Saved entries
----------

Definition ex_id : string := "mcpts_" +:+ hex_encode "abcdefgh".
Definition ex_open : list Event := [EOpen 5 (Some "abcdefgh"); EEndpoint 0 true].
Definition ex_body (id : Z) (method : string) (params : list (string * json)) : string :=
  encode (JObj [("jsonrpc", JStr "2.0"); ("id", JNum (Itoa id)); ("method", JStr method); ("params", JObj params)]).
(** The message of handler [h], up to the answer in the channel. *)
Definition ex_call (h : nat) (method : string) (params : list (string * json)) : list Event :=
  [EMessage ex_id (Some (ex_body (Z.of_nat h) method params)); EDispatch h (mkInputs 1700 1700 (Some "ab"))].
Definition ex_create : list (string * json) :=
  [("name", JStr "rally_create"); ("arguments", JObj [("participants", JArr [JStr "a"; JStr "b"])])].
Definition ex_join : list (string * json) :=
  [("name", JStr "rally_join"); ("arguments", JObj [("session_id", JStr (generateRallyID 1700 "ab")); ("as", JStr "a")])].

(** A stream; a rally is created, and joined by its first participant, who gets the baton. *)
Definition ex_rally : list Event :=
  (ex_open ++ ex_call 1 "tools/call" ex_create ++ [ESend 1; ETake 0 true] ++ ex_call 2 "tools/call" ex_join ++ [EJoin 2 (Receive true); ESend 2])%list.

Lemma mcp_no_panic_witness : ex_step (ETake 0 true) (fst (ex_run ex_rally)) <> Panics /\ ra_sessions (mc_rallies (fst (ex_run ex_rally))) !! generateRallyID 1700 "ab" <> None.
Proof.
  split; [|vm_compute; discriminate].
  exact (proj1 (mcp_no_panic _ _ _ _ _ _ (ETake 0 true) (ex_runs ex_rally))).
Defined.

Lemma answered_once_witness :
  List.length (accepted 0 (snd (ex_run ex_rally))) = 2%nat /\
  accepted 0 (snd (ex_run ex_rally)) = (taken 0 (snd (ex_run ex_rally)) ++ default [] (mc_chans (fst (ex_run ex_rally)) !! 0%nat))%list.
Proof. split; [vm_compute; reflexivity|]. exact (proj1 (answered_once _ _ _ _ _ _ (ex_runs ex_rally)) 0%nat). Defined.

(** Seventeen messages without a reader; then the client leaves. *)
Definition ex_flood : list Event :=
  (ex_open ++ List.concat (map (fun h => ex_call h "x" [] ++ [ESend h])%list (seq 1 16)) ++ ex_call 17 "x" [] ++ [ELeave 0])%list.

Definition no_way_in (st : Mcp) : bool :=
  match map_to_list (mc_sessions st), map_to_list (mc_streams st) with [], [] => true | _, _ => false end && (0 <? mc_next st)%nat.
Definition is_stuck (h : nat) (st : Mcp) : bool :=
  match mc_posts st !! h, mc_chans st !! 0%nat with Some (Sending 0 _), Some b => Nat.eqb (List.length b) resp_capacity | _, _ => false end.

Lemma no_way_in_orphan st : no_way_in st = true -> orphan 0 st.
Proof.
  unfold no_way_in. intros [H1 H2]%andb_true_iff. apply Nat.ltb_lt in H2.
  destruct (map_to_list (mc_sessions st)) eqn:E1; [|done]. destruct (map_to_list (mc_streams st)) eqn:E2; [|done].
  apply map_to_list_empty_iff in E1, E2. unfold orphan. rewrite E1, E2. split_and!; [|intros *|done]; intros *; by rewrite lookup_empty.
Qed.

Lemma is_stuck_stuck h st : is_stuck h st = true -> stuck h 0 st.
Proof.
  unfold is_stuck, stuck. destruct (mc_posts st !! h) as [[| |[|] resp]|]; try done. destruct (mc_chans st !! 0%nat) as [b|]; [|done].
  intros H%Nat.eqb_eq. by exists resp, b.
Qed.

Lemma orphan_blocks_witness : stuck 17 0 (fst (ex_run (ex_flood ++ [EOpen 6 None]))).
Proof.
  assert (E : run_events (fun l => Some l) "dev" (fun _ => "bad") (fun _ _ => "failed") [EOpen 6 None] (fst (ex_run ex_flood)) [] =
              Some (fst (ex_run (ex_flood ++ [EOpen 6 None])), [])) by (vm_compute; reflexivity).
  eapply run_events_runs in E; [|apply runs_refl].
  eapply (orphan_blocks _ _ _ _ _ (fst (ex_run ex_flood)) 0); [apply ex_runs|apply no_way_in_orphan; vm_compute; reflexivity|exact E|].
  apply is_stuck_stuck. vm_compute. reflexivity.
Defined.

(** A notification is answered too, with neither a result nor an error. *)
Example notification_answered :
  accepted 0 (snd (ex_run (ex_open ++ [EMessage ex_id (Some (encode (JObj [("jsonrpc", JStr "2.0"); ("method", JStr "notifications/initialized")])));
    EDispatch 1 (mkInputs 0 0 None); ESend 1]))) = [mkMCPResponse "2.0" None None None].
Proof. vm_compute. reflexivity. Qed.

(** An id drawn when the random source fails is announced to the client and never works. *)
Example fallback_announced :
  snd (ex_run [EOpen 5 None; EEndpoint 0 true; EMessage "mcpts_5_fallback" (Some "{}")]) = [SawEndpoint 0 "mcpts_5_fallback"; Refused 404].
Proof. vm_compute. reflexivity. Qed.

----------

Your answer must be the lines from the first line of the records through the line containing "match map_to_list (mc_sessions", copied exactly.

• WRITTEN ANSWER:
Definition ex_id : string := "mcpts_" +:+ hex_encode "abcdefgh".
Definition ex_open : list Event := [EOpen 5 (Some "abcdefgh"); EEndpoint 0 true].
Definition ex_body (id : Z) (method : string) (params : list (string * json)) : string :=
  encode (JObj [("jsonrpc", JStr "2.0"); ("id", JNum (Itoa id)); ("method", JStr method); ("params", JObj params)]).
(** The message of handler [h], up to the answer in the channel. *)
Definition ex_call (h : nat) (method : string) (params : list (string * json)) : list Event :=
  [EMessage ex_id (Some (ex_body (Z.of_nat h) method params)); EDispatch h (mkInputs 1700 1700 (Some "ab"))].
Definition ex_create : list (string * json) :=
  [("name", JStr "rally_create"); ("arguments", JObj [("participants", JArr [JStr "a"; JStr "b"])])].
Definition ex_join : list (string * json) :=
  [("name", JStr "rally_join"); ("arguments", JObj [("session_id", JStr (generateRallyID 1700 "ab")); ("as", JStr "a")])].

(** A stream; a rally is created, and joined by its first participant, who gets the baton. *)
Definition ex_rally : list Event :=
  (ex_open ++ ex_call 1 "tools/call" ex_create ++ [ESend 1; ETake 0 true] ++ ex_call 2 "tools/call" ex_join ++ [EJoin 2 (Receive true); ESend 2])%list.

Lemma mcp_no_panic_witness : ex_step (ETake 0 true) (fst (ex_run ex_rally)) <> Panics /\ ra_sessions (mc_rallies (fst (ex_run ex_rally))) !! generateRallyID 1700 "ab" <> None.
Proof.
  split; [|vm_compute; discriminate].
  exact (proj1 (mcp_no_panic _ _ _ _ _ _ (ETake 0 true) (ex_runs ex_rally))).
Defined.

Lemma answered_once_witness :
  List.length (accepted 0 (snd (ex_run ex_rally))) = 2%nat /\
  accepted 0 (snd (ex_run ex_rally)) = (taken 0 (snd (ex_run ex_rally)) ++ default [] (mc_chans (fst (ex_run ex_rally)) !! 0%nat))%list.
Proof. split; [vm_compute; reflexivity|]. exact (proj1 (answered_once _ _ _ _ _ _ (ex_runs ex_rally)) 0%nat). Defined.

(** Seventeen messages without a reader; then the client leaves. *)
Definition ex_flood : list Event :=
  (ex_open ++ List.concat (map (fun h => ex_call h "x" [] ++ [ESend h])%list (seq 1 16)) ++ ex_call 17 "x" [] ++ [ELeave 0])%list.

Definition no_way_in (st : Mcp) : bool :=
  match map_to_list (mc_sessions st), map_to_list (mc_streams st) with [], [] => true | _, _ => false end && (0 <? mc_next st)%nat.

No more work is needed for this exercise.